Not very long ago, I found myself in a situation and all these feelings came to surface. In high
school, my parents were always monitoring to make sure my sisters and I dressed modestly. There have
been a few instances where I have been told to change into something more appropriate. I never push
back on this and respect the opinions of my parents. Usually, I can see where they are coming from and I
am thankful for their input. While I was at home from college, I made the observation that my younger
sister was going out in an outfit similar to one I had been told not to wear. I asked my mother about it
and was told flippantly that my sister looked fine. This did not sit right with me, and later that night I
decided to confront my mother about this. I told her that I felt as though she was being inconsistent and
unfair. She responded by saying, “I’m not trying to be unfair… but there are some things that she can get
away with wearing because she is built in a different way than you.” These words cut into me like a
knife. The knife continued to stab as she pointed out how my sister had a much different personality
than my own: she is less flirty and outgoing. She explained to me how my sister’s reserved and quiet
personality contributed to the perceived motive of her wearing the outfit. Rather than understanding
and trying to conceptualize this, I felt labeled and misunderstood. I had no way to explain this to my
mother, so I simply sobbed and managed to stutter the words, “This hurts. This really, really hurts.” My
mother was simply trying to be honest and convey her reasoning, but it came at the expense of my
feelings. Instead of seeing the validity in her argument, which I typically do, I found myself broken over
I had made these same comparisons hundreds of times before. As stated previously, I have
always envied certain features of my sisters’. But when my mother spoke these words, the comparisons
became real. These were no longer the voices in my head. The differences between our physical and
character traits are noticeable and have had an affect on how others perceive us. This idea began to
take over my mind. For a long period of time, I observed the interactions between my siblings and our
shared friends. I began to focus on tiny differences in the way that my parents treated us. I became
skeptical and started to second guess my actions. In social settings, I let others take the role as “life of
the party.” When I got dressed for the day, I noticed every part of my body that had a bit of excess fat. I
was always concerned about the way that people saw and thought of me.

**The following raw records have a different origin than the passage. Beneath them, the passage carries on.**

Lemma write_conviction_reads c into d :
  length (cv_operator c) = 32%nat -> length (cv_wronged c) = 64%nat -> length (cv_wronged_tx_hash c) = 32%nat ->
  ConvictionAccount_write c into = Ok d ->
  exists c', ConvictionAccount_read d = Ok c' /\ cv_operator c' = cv_operator c /\
    cv_wronged c' = cv_wronged c /\ cv_wronged_tx_hash c' = cv_wronged_tx_hash c /\ (ConvictionAccount_wf c -> c' = c).
Proof.
  intros H1 H2 H3 Hw.
  assert (ConvictionAccount_write (MkConviction (cv_operator c) (cv_wronged c) (cv_wronged_tx_hash c) (wrap64 (cv_slashed c))
    (wrap64 (cv_owed_to_victim c)) (wrap64 (cv_slot c)) (cv_bump c)) into = Ok d) as Hw'.
  { rewrite <-Hw. unfold ConvictionAccount_write.
    cbn [cv_operator cv_wronged cv_wronged_tx_hash cv_slashed cv_owed_to_victim cv_slot cv_bump].
    by rewrite (le_bytes_wrap 8 (cv_slashed c)), (le_bytes_wrap 8 (cv_owed_to_victim c)), (le_bytes_wrap 8 (cv_slot c)). }
  apply (write_Ok (C := conviction_codec)) in Hw' as (_ & _ & _ & Hr);
    [|exact (conj H1 (conj H2 (conj H3 (conj (wrap64_range _) (conj (wrap64_range _) (wrap64_range _))))))].
  eexists. split_conj; [exact Hr|done..|]. intros Hwf.
  apply (write_Ok (C := conviction_codec)) in Hw as (_ & _ & _ & Hr'); [|done].
  cbn [codec_read conviction_codec] in Hr, Hr'. congruence.
Qed.

(** ** Instructions *)

Lemma get_array_Some rest a b s :
  get_array rest a b = Some s <-> (a <= b <= length rest)%nat /\ s = slice rest a b.
Proof.
  unfold get_array. rewrite bind_Some. split.
  - intros (s' & [? ->]%get_range_Some & [? ->]%try_into_array_Some). done.
  - intros [? ->]. exists (slice rest a b). rewrite get_range_Some, try_into_array_Some, length_slice; done.
Qed.

Lemma get_array_None rest a b : (length rest < b)%nat -> get_array rest a b = None.
Proof.
  intros Hl. destruct (get_array rest a b) as [s|] eqn:H; [|done].
  apply get_array_Some in H. lia.
Qed.

Lemma get_array_in rest a b s :
  slice rest a b = s -> (a <= b <= length rest)%nat -> get_array rest a b = Some s.
Proof. intros. by apply get_array_Some. Qed.

Ltac len_done_nat := match goal with |- (_ <= _ <= _)%nat => len_done end.

Lemma Instruction_read_write i : Instruction_wf i -> Instruction_read (Instruction_write i) = Ok i.
Proof.
  destruct i as [k b|a|a| | |w| |]; cbn; try done.
  - intros [Hk Hb].
    rewrite (get_array_in _ 0 32 k) by first [len_done_nat | slice_walk]. res_run.
    rewrite (get_array_in _ 32 40 (le_bytes 8 b)) by first [len_done_nat | slice_walk]. cbn. res_run.
    by rewrite le_val_bytes_u64.
  - intros Ha. rewrite (get_array_in _ 0 8 (le_bytes 8 a)) by first [len_done_nat | slice_walk]. cbn. res_run.
    by rewrite le_val_bytes_u64.
  - intros Ha. rewrite (get_array_in _ 0 8 (le_bytes 8 a)) by first [len_done_nat | slice_walk]. cbn. res_run.
    by rewrite le_val_bytes_u64.
Qed.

In all honesty, I am still broken. I am still healing from this wound. I continue to look at my
sisters and envy their beauty. However, I am beginning to understand that my own beauty comes from
being the person God made me to be. He is not a God of mistakes, so it is no coincidence that I look and
act the way that I do. It takes a conscious effort to keep this in mind. Instead of hating my high forehead,
I can find beauty in the faint splash of freckles that cover it. Rather than being ashamed of my sassy
attitude, I can appreciate the lighthearted conversations that have come out of it. These are the traits
that God has blessed me with, and I am learning to embrace them. At the same time, I am learning to
change my view of my sisters. When I observe the features that make them beautiful, I use this to
compliment them. These compliments may not be taken to heart, but I can almost guarantee that they
have gone through some form of what I have faced. I only hope that this cultivates healthier
relationships between us and enhances their views of their own beauty. God created each of us in our
own unique way, and I am learning to be thankful for that. Over time, I have learned that beauty is
accepting who God created you to be, inside and out. It is appreciating and embracing the beauty of
those around you. Beauty is noticing the differences but choosing to love those differences.